[rds-devel] Re: process death - with outstanding rdma operations

Mon Jan 21 07:50:03 PST 2008

Or Gerlitz wrote:
> Richard Frank wrote:
>> Or Gerlitz wrote:
>
>> Good points Or - rdsv3.h describes the user interface and expected 
>> behavior - not the driver implementation..
>> We need to update this doc..
>
>>> 1. death of a remote process holding keys sent by local process/es
>
>> The rdma server does not hold the key - it's given permission to use 
>> it - and the permission can be revoked at anytime 1) explicitly by 
>> the client 2) if the client process dies - by the RDS driver...
>
> So a possible design you suggest here is that the client app would set 
> a per key timer and revoke the key when the timer expires, OK. As for 
> client process death making RDS to revoke the key, it means that RDS 
> has to manage per process book-accounting for registrations (namely 
> pages locked and keys) done by it on behalf of that process, correct?
Yes - I believe we are doing this now.

>
>> It's up to the client side app to decide if / when to revoke keys 
>> (release the keys).
>
>>> 2. whether an IB RC connection should be broken b/c one of the 
>>> processes using it has died or leaked resources
>
>> When a process dies all resources held by the driver must be cleaned 
>> up - this should not need to be doc'd ?
>> If a client process dies - and it's keys are released - and then 
>> subsequent use by the rdma server gets an access error - that's what 
>> we want - right ?
>
> I am not sure that the best way to go here is to break this IB RC 
> connection (under IB RC each completion with error moves the QP into 
> the error state) as soon as the client process dies, maybe wait some 
> grace period before revoking the keys (unpinning the pages etc) in the 
> hope that the remote server is done with them?
>
Currently, we let the transport deal with this - in the case of IB - the 
RC is broken when / if the rdma server attempts to use a key that is no 
longer valid resulting in an access error. In this case the RC is 
silently reconnected by the transport. Ideally, only the rdmas with 
access errors are dropped.

>> One addition recently proposed (with patch) is to have per GID RCs - 
>> this isolates behavior to processes that agree to play together....
>
> can you clarify this, I don't manage to follow?
>
The idea is to limit the potential bad behavior of processes (DOS) to 
the set of processes within a group - or more importantly to exclude 
processes outside of a group from affecting another group.
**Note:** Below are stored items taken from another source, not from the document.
(* ===== verification/FsOps.v ===== *)
(** * The calls refine the abstract file system

    Each step of a call keeps [sim] or moves the abstract state; the calls of
    [filesys.c] and [file.c] are put together from the steps. *)

From S2P Require Import Prelude Bitmap Block FsState Inode FreeMap File Directory FsInv FsFiles FsDir FsSpec.

Section Steps.
Context `{BlockLaws D}.
Implicit Types s : fs D.

Lemma handles_hold a w : handles (hold a w) = handles w + 1.
Proof. unfold handles. simpl. lia. Qed.
Lemma handles_new_dir d dr w :
  o_dirs w !! d = None -> handles (with_dirs (<[d := dr]> (o_dirs w)) w) = handles w + 1.
Proof. intros Hd. unfold handles. simpl. rewrite map_size_insert_None by done. lia. Qed.

(** ** Opening inodes, and the root directory *)

Lemma sim_inode_open s live w A sec d :
  sim s live w A -> live !! sec = Some d -> is_system sec \/ linked A sec -> handles w < 2 ^ 31 - 1 ->
  exists a i s', inode_open sec s = Ok (a, s') /\ sim s' live (hold a w) A /\ opn s' a i /\
    i_sector i = sec /\ i_data i = d /\ a <> NULL /\ opened s s' a.
Proof.
  intros S Hl Hsec Hmax. pose proof (m_inv _ _ _ _ S) as V.
  destruct (inode_open_ok s live w sec d V Hl Hmax) as (a & i & s' & E & V' & O & Hi & Es & Ed & Hr).
  exists a, i, s'. split; [done|]. split; [|split; [done|]; split; [done|]; split; [done|]].
  2: { split; [apply (inv_open_inode _ _ _ _ _ V' Hi)|done]. }
  eapply sim_step; [exact S|exact V'|..].
  - eapply map_file_opened; [done|apply S].
  - apply (saved_ext s s'); try apply O. apply S.
  - intros n dn _ _. apply same_bytes, O.
  - by eapply opened_kept.
  - intros x j Hj. destruct (decide (x = a)) as [->|Hne].
    + destruct Hi as [? Hi], Hj as [? Hj]. simplify_eq. destruct (removed i).
      * left. destruct Hr as (i0 & ? & _); [done|]. by exists i0.
      * by right.
    + left. exists j. by apply (op_other _ _ _ O).
  - apply O.
  - apply O.
  - simpl. symmetry. apply S.
  - simpl. rewrite (op_dirs _ _ _ O). apply S.
  - intros x dr j. rewrite (op_dirs _ _ _ O). intros Hx Hj.
    assert (dir_inode dr ∈ open_inodes s) as Ho.
    { rewrite (m_dirs _ _ _ _ S) in Hx. by apply (v_dirs _ _ _ V x). }
    destruct (v_open _ _ _ V _ Ho) as [j0 Hj0]. destruct (opened_kept _ _ _ O (dir_inode dr) j0 j) as [-> _]; [done..|].
    by apply (m_rootdirs _ _ _ _ S x dr).
Qed.
(* ===== verification/FsNames.v ===== *)
(** * Creating and removing files

    The calls of [filesys.c] that change the root directory. *)

From S2P Require Import Prelude Bitmap Block FsState Inode FreeMap File Directory FsInv FsFiles FsDir FsSpec FsOps.

Section Names.
Context `{BlockLaws D}.
Implicit Types s : fs D.

Lemma calm_opn s s' x j : calm s s' -> opn s' x j <-> opn s x j.
Proof. intros C. unfold opn. by rewrite (calm_inodes _ _ C), (calm_open _ _ C). Qed.

Lemma map_file_calm s s' : calm s s' -> map_file_ok s -> map_file_ok s'.
Proof.
  intros C (fl & i & Hf & Hi & Hm). exists fl, i.
  rewrite (calm_files _ _ C), (calm_map_file _ _ C), (calm_map _ _ C). split; [done|]. split; [|done].
  by apply (calm_opn s s').
Qed.

(** ** Writing to the root directory *)

Lemma root_writable s live w A a i :
  sim s live w A -> opn s a i -> i_sector i = ROOT_DIR_SECTOR -> deny_write_cnt i = 0.
Proof.
  intros S Hi Es. destruct (v_refs _ _ _ (m_inv _ _ _ _ S) a i Hi) as [_ ->]. apply map_sum_zero.
  intros f fl Hf. unfold file_denies. rewrite <- (m_files _ _ _ _ S) in Hf.
  destruct (f_inode fl =? a) eqn:E; [exfalso|done]. bool_to_prop. subst a.
  destruct (decide (f = free_map_file s)) as [->|Hne].
  - destruct (m_map _ _ _ _ S) as (gl & j & Hg & [_ Hj] & Ej & _). destruct Hi as [_ Hi]. simplify_eq.
    by rewrite Es in Ej.
  - apply (m_user _ _ _ _ S f fl i Hf Hi Hne). by right.
Qed.

Lemma root_data s live w A a i :
  sim s live w A -> opn s a i -> i_sector i = ROOT_DIR_SECTOR ->
  live !! ROOT_DIR_SECTOR = Some (i_data i) /\ dir_rep (contents (fs_device s) (i_data i)) (a_dir A).
Proof.
  intros S Hi Es. destruct (m_root _ _ _ _ S) as (d & Hd & Hr).
  destruct (v_inode _ _ _ (m_inv _ _ _ _ S) a i Hi) as [Hl _]. rewrite Es in Hl. by simplify_eq.
Qed.

(** Writing another file leaves the file of the free map. *)
Lemma saved_only s s' live w A sec d :
  sim s live w A -> calm s s' -> live !! sec = Some d -> sec <> FREE_MAP_SECTOR ->
  only_data d (fs_device s) (fs_device s') -> saved s' live.
Proof.
  intros S C Hd Hne O Hf d0 Hd0. rewrite (calm_map_file _ _ C) in Hf. rewrite (calm_map _ _ C).
  destruct (m_saved _ _ _ _ S Hf d0 Hd0) as (m & Hm & Hcm). exists m. split; [done|]. rewrite <- Hcm. eapply only_data_contents; [apply S|exact Hd|exact Hd0|done|done].
Qed.

Lemma sim_root_write s s' live w A a i dm :
  sim s live w A -> opn s a i -> i_sector i = ROOT_DIR_SECTOR -> calm s s' -> fs_inv s' live w ->
  only_data (i_data i) (fs_device s) (fs_device s') -> dir_rep (contents (fs_device s') (i_data i)) dm ->
  (forall nm sec, dm !! nm = Some sec -> is_Some (live !! sec) /\ ~ is_system sec) ->
  (forall n1 n2 sec, dm !! n1 = Some sec -> dm !! n2 = Some sec -> n1 = n2) ->
  (forall x j, opn s x j ->
     removed j = true <-> ~ is_system (i_sector j) /\ ~ linked (mk_afs dm (a_data A) (a_open A)) (i_sector j)) ->
  sim s' live w (mk_afs dm (a_data A) (a_open A)).
Proof.
  intros S Hi Es C V' O Hrep Hl Hinj Hrm. destruct (root_data _ _ _ _ _ _ S Hi Es) as [Hroot _].
  eapply (sim_change s); try done; try apply C.
  - eapply map_file_calm; [done|apply S].
  - by eapply saved_only.
  - intros x j Hj%(calm_opn s s'); [|done]. by exists j.
  - intros n d Hn Hs. eapply (only_data_contents s s' live w ROOT_DIR_SECTOR (i_data i)); try done; [apply S|].
    intros ->. apply Hs. by right.
  - by exists (i_data i).
  - intros x j Hj%(calm_opn s s'); [|done]. by apply (Hrm x).
Qed.
Lemma got_page s s1 user zero page : got s s1 user zero 1 page ->
  ~ used (get_pool user s) page /\ used (get_pool user s1) page /\
  (forall q, used (get_pool user s) q -> used (get_pool user s1) q) /\
  forall q, memory s1 !! q = if decide (zero = true /\ q = page) then Some zero_page else memory s !! q.
Proof.
  intros []. split_and!.
  - apply gt_free. unfold PGSIZE. lia.
  - apply gt_used. right. rewrite Z.sub_diag. unfold PGSIZE. split; [lia|done].
  - intros q Hq. apply gt_used. by left.
  - intros q. rewrite gt_memory. destruct zero; [|by rewrite decide_False by naive_solver].
    change (Z.to_nat 1) with 1%nat. cbn [fill_pages]. destruct (decide (q = page)) as [->|Hne].
    + by rewrite lookup_insert_eq, decide_True.
    + by rewrite lookup_insert_ne, decide_False by naive_solver.
Qed.

Lemma got_apart s s1 zero page : machine_ok s -> got s s1 false zero 1 page -> apart s s1.
Proof.
  intros Hm G. destruct (got_page s s1 false zero page G) as (_ & _ & Hu & Hmem). destruct G.
  constructor; [done| | |done].
  - split; [apply (gt_base false)|]. split; [apply (gt_cnt false)|done].
  - intros q Hq. rewrite Hmem, decide_False; [done|]. intros [_ ->]. destruct gt_page as (i & Hi & Hc & ->).
    pose proof (mo_order _ Hm). cbn [get_pool] in *. unfold page_at, PGSIZE in *. lia.
Qed.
The RDS driver / transport - creates an RC per group - vs - system wide. 
Each group has a private RC that it is  sharing with all processes in 
the group ror send / rdma operations.

>> Why would the RDS driver / ULP deal with a poorly behaved client / 
>> rdma server ? Beyond the resource (key) quota - what else would you 
>> do ? Seems like a app issue ?
>
> b/c user space is not reliable (ie allowed to do DOS attack on the 
> system, if you like) and kernel modules are expected to be well 
> behaved, the way to go here seems to me as you agreed to, impose some 
> resource limitation on user space process registrations, similar to 
> the socket send_buf, etc.
>
Yes - understood - we need to limit the allocation of the "key" resource 
via a quota system..

>>> 4. no limitation on how many registrations a process can do
>
>> We need to limit the keys allocated by a process - one proposal 
>> discussed is to overload mlock - an alternative is to have a per 
>> socket limit similar to so_snd/rcv... via a new ioctl... I prefer the 
>> later - as the key pool is a very limited resource - or is it ?
>
> I am not following here as well, why not a setsockopt similar to 
> so_sndbf?
>
An alternative to using a new quota - say via a new ioctl to set the 
limit / and or / proc interface to set default values....is to overload 
mlock quota. Some issues with using mlock approach are - 1) we'd need 
add capability for non-root processes to set mlock 2) a single key can 
represent 1 to n pages of vm - so how does one set a reasonable mlock 
quota / limit for keys vs memory locked. ?

> Or
>
>
>